Claim 1: There are infinitely many $n$ such that $a_{n+1}\geq a_n$. Note that given any prime $p$, there is a value of $n\pmod p$ such that $n^2+n+1$ is not divisible by $p$. Thus, given any finite list of primes, by Chinese Remainder Theorem we can pick $n$ to avoid all of them. Thus, the sequence $a_i$ is unbounded, which clearly shows the claim.

Claim 2: There are infinitely many $n$ such that $a_{n+1}\leq a_n$. Suppose for the sake of contradiction that after some point, the sequence is strictly increasing. Then, after a certain point, the largest prime divisor keeps increasing.

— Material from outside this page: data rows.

#[local] Instance gates_dispatch p r : Gates (TimedNode._dispatch_heartbeat p r).
Proof.
  intros [n tm] Hg. cbn [snd] in Hg. unfold TimedNode._dispatch_heartbeat, TimedNode.submit. cbn [fst snd].
  destruct (_shutdown_flag n); [done|]. cbn [orb].
  destruct (bool_decide (p ∈ _rpc_inflight tm)) eqn:Hb; [done|]. apply bool_decide_eq_false in Hb.
  cbn. destruct (_rpc_pool tm) as [q|] eqn:Hq; cbn; destruct Hg as [Hn Hc Ho];
    unfold jobs in *; rewrite ?Hq in *; cbn in *.
  - assert (gated ((q ++ [JGated p r]) ++ running tm) ≡ₚ p :: gated (q ++ running tm)) as Hp.
    { rewrite !gated_app. cbn. rewrite <-(assoc (++)). symmetry. apply Permutation_middle. }
    split; unfold jobs; cbn.
    + rewrite Hp. apply list.NoDup_cons. split; [|done]. by intros ?%Hc.
    + intros p'. rewrite Hp. set_solver.
    + intros p' _. rewrite Hp. intros [->%elem_of_singleton|Hin]%elem_of_union; [left|right].
      by apply Ho.
  - split; unfold jobs; cbn; rewrite ?Hq; cbn; [done| |by intros p' [? ?]].
    intros p' Hin. specialize (Hc _ Hin). set_solver.
Qed.

#[local] Instance gates_dispatch_all l : Gates (TimedNode.dispatch_all l).
Proof. induction l as [|[p r] l IH]; cbn [TimedNode.dispatch_all]; apply _. Qed.
#[local] Instance gates_send : Gates TimedNode._send_heartbeats.
Proof. unfold TimedNode._send_heartbeats. apply _. Qed.

#[local] Instance gates_submit p : Gates (TimedNode._submit_rpc (JRequestVote p)).
Proof.
  intros [n tm] Hg. unfold TimedNode._submit_rpc, TimedNode.submit. cbn [fst snd] in *.
  destruct (_shutdown_flag n); [done|]. destruct (_rpc_pool tm) as [q|] eqn:Hq; [|done].
  apply (gate_inv_jobs tm); [|done|by rewrite Hq|done]. unfold jobs. cbn. rewrite Hq. cbn.
  by rewrite !gated_app, app_nil_r.
Qed.
#[local] Instance gates_votes peers : Gates (TimedNode.submit_votes peers).
Proof. induction peers as [|p peers IH]; cbn [TimedNode.submit_votes]; apply _. Qed.

(** A thread of a client's own is not behind the gate. *)
#[local] Instance gates_thread p r : Gates (TimedNode.start_thread (JReplicate p r)).
Proof.
  intros [n tm] Hg. cbn [snd] in Hg. unfold TimedNode.start_thread, TimedNode.on_timers. cbn [fst snd].
  apply (gate_inv_jobs tm); [|done..]. unfold jobs. cbn. by rewrite !gated_app, app_nil_r.
Qed.
#[local] Instance gates_rounds l : Gates (TimedNode.start_rounds l).
Proof. induction l as [|[p r] l IH]; cbn [TimedNode.start_rounds]; apply _. Qed.
#[local] Instance gates_propose c : Gates (TimedNode.propose_append c).
Proof.
  unfold TimedNode.propose_append. apply gates_bind; [apply _|]. intros [a|a]; apply _.
Qed.

#[local] Instance gates_check m : Gates (TimedNode._check_vote_count config m).
Proof.
  unfold TimedNode._check_vote_count, TimedNode._cancel_election_timer, TimedNode._start_heartbeat. apply _.
Qed.
#[local] Instance gates_campaign m : Gates (TimedNode._start_election config m).
Proof.
  unfold TimedNode._start_election, TimedNode._reset_election_timer, TimedNode._arm_election_deadline. apply _.
Qed.

(** A pool that is shut down: what was queued is gone. *)
#[local] Instance gates_close : Gates (TimedNode.on_timers (with_pool None)).
Proof.
  intros [n tm] [Hn Hc Ho]. unfold jobs in *. rewrite gated_app in *. cbn in *.
  apply list.NoDup_app in Hn as (_ & _ & Hn). split; unfold jobs; cbn.
  - done.
  - intros p Hp. apply Hc, elem_of_app. by right.
  - by intros p [? ?].
Qed.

The slowest that the "largest prime divisor" sequence is allowed to increase is by going to the next prime, and counting primes grows at a faster than linear rate by PNT, so for sufficiently large $n$, all $n^2+n+1$ has a prime factor greater than say $1434n$. However, when $n$ is a perfect square, we have that $$n^2+n+1=(n+\sqrt{n}+1)(n-\sqrt{n}+1).$$Both of these factors are less than $1434n$, hence contradiction as we know that there is a prime factor at least $1434n$ for all sufficiently large $n$.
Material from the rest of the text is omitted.